Users are provided worldwide availability of shared GPU assets, sidestepping the complexities of hardware management.

Top GPU security concerns

GPUs contend with a slew of diverse and complex threats, with some components —– including processing units and special function units —– vulnerable to exploitation by malicious actors.
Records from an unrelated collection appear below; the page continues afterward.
(* ===== verification/Links.v ===== *)
(** * Links: share links of other clients

    Models [core/utils/serialization/]: [vless.cpp], [vmess.cpp], [vmess_new.cpp],
    [trojan.cpp], [ss.cpp], [ssd.cpp], [outbound.cpp], the structures of
    [transfer.h] these fill, and the paths of [3rd/QJsonStruct/QJsonIO.hpp].

    A reader answers the configuration, empty when it refuses, the name of the
    server and the message of the error, both as they are left in the caller's
    variables.  [QUrl], [QUrlQuery] and base64 are the class [LinkCodec]. *)
From stdpp Require Import pretty.
From S2P Require Import Prelude Text Json Wire.

(** ** Links, as Qt reads and writes them *)
Record url := mkUrl {
  isValid : bool;
  host : string;
  port : Z;                        (** -1 when there is none *)
  fragment : string;
  userInfo : string;
  userName : string;
  password : string;
  query : list (string * string);  (** keys with [queryItemValue]'s default form of their values *)
}.

(** What a [QUrl] is built from. *)
Record link := mkLink {
  l_scheme : string;
  l_userInfo : string;
  l_host : string;
  l_port : Z;
  l_query : list (string * string);
  l_fragment : string;
}.

Class LinkCodec := {
  QUrl : string → url;
  fromUserInput : string → url;
  toEncoded : link → string;               (** [toString(QUrl::FullyEncoded)] *)
  fromPercentEncoding : string → string;
  fullyDecoded : string → string;          (** the other form of a value *)
  fromBase64 : string → string;            (** without trailing [=] *)
  base64UrlDecode : string → string;
  toBase64 : string → string;
  toBase64Url : string → string;
  number_text : Q → string;                (** [arg(double)] *)
}.

Section links.
Context {LC : LinkCodec} {J : JsonCodec}.

Definition hasQueryItem (u : url) (k : string) : bool := existsb (λ e, String.eqb k e.1) (query u).
Definition queryItemValue (u : url) (k : string) : string :=
  match List.find (λ e, String.eqb k e.1) (query u) with Some e => e.2 | None => "" end.
Definition item_or (u : url) (k d : string) : string := if hasQueryItem u k then queryItemValue u k else d.
Definition decoded (u : url) (k : string) : string := fromPercentEncoding (queryItemValue u k).

(** [Utils::SafeBase64Decode] *)
Definition minus : Ascii.ascii := Ascii.ascii_of_nat 45.
Definition plus : Ascii.ascii := Ascii.ascii_of_nat 43.
Definition slash : Ascii.ascii := Ascii.ascii_of_nat 47.
Definition comma : Ascii.ascii := Ascii.ascii_of_nat 44.
Definition colon : Ascii.ascii := Ascii.ascii_of_nat 58.
Definition underscore : Ascii.ascii := Ascii.ascii_of_nat 95.
Definition SafeBase64Decode (s : string) : string :=
  fromBase64 (replace_char underscore slash (replace_char minus plus s)).

(** ** [QJsonIO::SetValue] along a path *)
Inductive key := K (k : string) | I (i : nat).

(** The element at a place of a value; [None] is [Undefined]. *)
Definition child (j : option json) (k : key) : option json :=
  match k with K k => toObject j !! k | I i => toArray j !! i end.
Definition resized (l : list json) (i : nat) : list json := l ++ replicate (S i - length l) JNull.
Definition with_child (j : option json) (k : key) (v : json) : json :=
  match k with
  | K k => JObject (<[k := v]> (toObject j))
  | I i => JArray (<[i := v]> (resized (toArray j) i))
  end.
Fixpoint set_at (j : option json) (path : list key) (v : json) : json :=
  match path with
  | [] => v
  | k :: path => with_child j k (set_at (child j k) path v)
  end.
Fixpoint get_at (j : option json) (path : list key) : option json :=
  match path with
  | [] => j
  | k :: path => get_at (child j k) path
  end.
Definition SetValue (parent : gmap string json) (v : json) (path : list key) : gmap string json :=
  toObject (Some (set_at (Some (JObject parent)) path v)).
Definition GetValue (parent : gmap string json) (path : list key) : option json := get_at (Some (JObject parent)) path.

Definition set_if (b : bool) (parent : gmap string json) (v : json) (path : list key) : gmap string json :=
  if b then SetValue parent v path else parent.

(** ** [outbound.cpp] and the local proxy *)
Definition GenerateInboundEntry : gmap string json :=
  SetValue (SetValue (SetValue (SetValue ∅ (JString "127.0.0.1") [K "listen"]) (JInt 10808) [K "port"])
              (JString "socks") [K "protocol"]) (JBool true) [K "settings"; K "udp"].

Definition GenerateFreedomOUT (domainStrategy redirect : string) : gmap string json :=
  object [member "domainStrategy" (JString domainStrategy); member "redirect" (JString redirect)].
Definition GenerateBlackHoleOUT (useHTTP : bool) : gmap string json :=
  <["response" := JObject (<["type" := JString (if useHTTP then "http" else "none")]> ∅)]> ∅.

Record shadowsocks := mkShadowSocks { ss_address : string; ss_method : string; ss_password : string; ss_port : Z }.
Definition GenerateShadowSocksServerOUT (s : shadowsocks) : gmap string json :=
  object [member "address" (JString (ss_address s)); member "port" (JInt (ss_port s));
          member "method" (JString (ss_method s)); member "password" (JString (ss_password s))].
Definition GenerateShadowSocksOUT (l : list shadowsocks) : gmap string json :=
  <["servers" := JArray ((λ s, JObject (GenerateShadowSocksServerOUT s)) <$> l)]> ∅.

Definition GenerateHTTPSOCKSOut (addr : string) (port : Z) (useAuth : bool) (username password : string) : gmap string json :=
  let root := SetValue (SetValue ∅ (JString addr) [K "servers"; I 0; K "address"]) (JInt port) [K "servers"; I 0; K "port"] in
  if useAuth then
    SetValue (SetValue root (JString username) [K "servers"; I 0; K "users"; I 0; K "user"])
      (JString password) [K "servers"; I 0; K "users"; I 0; K "pass"]
  else root.

Definition GenerateOutboundEntry (tag protocol : string) (settings streamSettings mux : gmap string json) (sendThrough : string) :
    gmap string json :=
  object [member "sendThrough" (JString sendThrough); member "protocol" (JString protocol);
          member "settings" (JObject settings); member "tag" (JString tag);
          member "streamSettings" (JObject streamSettings); member "mux" (JObject mux)].

Record trojan := mkTrojan {
  t_port : Z; t_address : string; t_password : string; sni : string; ignoreCertificate : bool; ignoreHostname : bool;
  sessionTicket : bool; tcpFastOpen : bool;
}.
Definition GenerateTrojanServerOUT (address : string) (port : Z) (password : string) : gmap string json :=
  object [member "address" (JString address); member "port" (JInt port); member "password" (JString password)].
Definition GenerateTrojanOUT (l : list trojan) : gmap string json :=
  <["servers" := JArray ((λ s, JObject (GenerateTrojanServerOUT (t_address s) (t_port s) (t_password s))) <$> l)]> ∅.

(** A configuration of one outbound behind the local proxy. *)
Definition config_of (outbound : gmap string json) (inbounds_key : string) : gmap string json :=
  object [member "outbounds" (JArray [JObject outbound]); member inbounds_key (JArray [JObject GenerateInboundEntry])].

(** ** VLESS *)
Record vless := mkVless {
  v_address : string; v_id : string; v_port : Z; v_flow : string; v_encryption : string; v_network : string;
  v_security : string; v_serverName : string; v_publicKey : string; v_shortId : string; v_fingerprint : string;
  v_spiderX : string;
}.

(** Addresses in brackets lose them. *)
Definition unbracketed (h : string) : string :=
  let n := String.length h in
  if startsWith "[" h && String.eqb (String.substring (n - 1) 1 h) "]" then String.substring 1 (n - 2) h else h.
(** C12. The codes made of a text of at most 255 chunks, scanned in any order and
    any number of times, are read back: until the last one missing is seen
    nothing is reported but the number of different codes seen, and then the
    text is extracted as if it had been one code; if nothing can be made of it
    the decoder is as at the start. *)
Theorem qr_series_decoded (before : list nat) (last : nat) :
  let codes := generateQrCodeImageSeries data in
  let result := extractConfigFromQr unset data r in
  (∀ i, i ∈ last :: before → (i < length codes)%nat) →
  last ∉ before → (∀ i, (i < length codes)%nat → i ∈ last :: before) →
  let '(ps, d) := scan ((λ i, nth i codes "") <$> before) startDecodingQr in
  let '(p, d') := parseQrCodeChunk unset (nth last codes "") r d in
  Forall (λ p, success p = false) ps ∧ isQrDecodingActive d = true ∧
  qrChunksReceived d = Z.of_nat (size (list_to_set before : gset nat)) ∧
  success p = succeeded result ∧ importResult p = (if succeeded result then Some result else None) ∧
  chunksReceived p = chunksTotal p ∧ chunksTotal p = Z.of_nat (length codes) ∧
  if succeeded result then isQrDecodingActive d' = false else d' = startDecodingQr.
Proof.
  cbv zeta. destruct (generate_codes data few) as [-> Hc]. rewrite length_fmap, length_seq.
  intros Hin Hd Hall.
  assert (∀ i, i ∈ last :: before → nth i (qr_code data <$> seq 0 (qr_count data)) "" = qr_code data i) as Hnth.
  { intros i Hi%Hin. apply nth_lookup_Some. rewrite list_lookup_fmap, lookup_seq_lt by done. done. }
  rewrite (list_fmap_ext _ (qr_code data) before) by (intros k i Hk%list_elem_of_lookup_2; apply Hnth; by right).
  rewrite (Hnth last) by (by left).
  pose proof (scan_half_way [] before) as Hs. cbn [app] in Hs.
  change (half_way []) with startDecodingQr in Hs. destruct (scan _ _) as [ps d].
  destruct Hs as [Hps ->]; [intros i Hi; apply Hin; by right|exists last; split; [apply Hin; by left|done]|].
  pose proof (half_way_step before last ltac:(apply Hin; by left)) as Hl. destruct (parseQrCodeChunk _ _ _ _) as [p d'].
  cbn zeta in Hl. destruct Hl as (H1 & H2 & H3 & H4 & H5); [intros i Hi; apply Hin; by right|].
  assert (size (scanned (before ++ [last])) = qr_count data) as Hsize.
  { assert (∀ i, i ∈ before ++ [last] ↔ i ∈ last :: before) as Hiff.
    { intros i. rewrite elem_of_app, !elem_of_cons, elem_of_nil. tauto. }
    apply scanned_all; intros i; rewrite Hiff; [apply Hin|apply Hall]. }
  rewrite bool_decide_eq_true_2 in H1, H2, H5 by done. cbn [andb] in *. rewrite H3, H4, Hsize.
  split_and!; try done. cbn. by rewrite scanned_size.
Qed.
End qr.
This research includes a risk matrix to evaluate the likelihood and impacts of 10 kinds of GPU attacks:

Threat Type	Risk Level	Likelihood	General Impact	Cloud Impact	AI Impact	HPC Impact
GPU Side-Channel Attacks	High	Medium: Attacks are possible, but not trivial to execute.	High: Potential for significant data leakage and security breaches.	High: Potentially exposes data across users in shared environments.	High: Risk of leaking sensitive inference data or insights into model internals.	High: Could lead to the disclosure of sensitive computation or simulation results.
GPU Rootkits	Medium	Low: Sophisticated attacks, less frequent in well-monitored environments.	High: Can have far-reaching effects through system compromise.	High: Can evade detection and persistently compromise cloud services.	High: Threatens the integrity of AI models and the confidentiality of proprietary information.	Medium: Possible disruption to HPC tasks; the impact varies by the specific use case.
API Abuse and Kernel Manipulation	High	Medium: Vulnerabilities can exist, and attackers might leverage them.	High: Potential for severe system compromise and data manipulation.	Medium: Potential for exploiting vulnerabilities, mitigated by cloud platform securities.	High: Direct manipulation could compromise AI models and data.	High: Directly affects the integrity and execution of computational tasks.
Denial-of-Service Attacks	High	High: These attacks are common and can be easily launched.	High: Disrupt service availability, potentially causing significant losses.	High: Directly impact service availability, affecting multiple users.	High: Can render AI services inoperative, critically affecting availability.	High: Severely restrict access to computational resources, disrupting operations.
GPU Malware for Cryptomining	Medium	High: Malware is prevalent and targets any accessible resources.	Medium: Mainly impacts system performance and costs.	High: Consumes computational resources, leading to increased costs and degraded performance.	Low: Mainly a resource drain; indirect impact unless AI tasks are severely resource constrained.	Low: Similar to AI, mainly a resource drain with limited direct impact.
Exploiting Vulnerabilities in GPU Drivers	High	Medium: Vulnerabilities exist, but patching and mitigations are common.	High: Compromise can have severe consequences for system and data integrity.	Medium: Cloud platforms might mitigate some risks, but vulnerabilities can lead to system compromise.	High: Potentially compromises the integrity and confidentiality of AI processes.	High: Unauthorized access or disruption of tasks is a significant threat.
GPU Assisted Code Obfuscation	Medium	Low: Requires specialized techniques, not as common as basic malware.	Medium: Can hinder security analysis and delay incident response.	Medium: Complicates malware detection within the cloud infrastructure.	Medium: Can obscure malicious activities affecting AI model integrity.	Medium: Could hide the presence of unauthorized computations or data manipulations.
Overdrive Fault Attacks	Medium	Low: Requires physical access or specialized manipulation techniques.	Medium: Can impact accuracy and reliability, more targeted in nature.	Low: Rare in controlled cloud environments but could occur through hardware manipulation.	Medium: Specific attacks might subtly alter the outcomes of AI models.	High: Precision tasks might be compromised, affecting critical results.
Memory Snooping/Cross-Virtual Machine (VM) Attacks in vGPU Environments	High	Medium: Attacks are possible on virtualized GPUs, especially if not properly configured.	High: Potential for major data breaches and loss of confidentiality.	High: Breaks isolation between users, undermining cloud security.	High: Unauthorized access to AI datasets and models poses a serious confidentiality risk.	High: Data leakage is a major concern, especially in shared computational environments.
Compromised AI Models/Trojaning	High	Medium: Attacks rely on model distribution channels and user trust.	High: Can lead to incorrect or malicious outputs with significant consequences.	Medium: Cloud infrastructure might not be directly impacted but facilitates model distribution.	High: Directly affects model integrity, leading to incorrect or malicious decisions.	Medium: Indirect impact initially, but a growing concern during model deployment impacting HPC.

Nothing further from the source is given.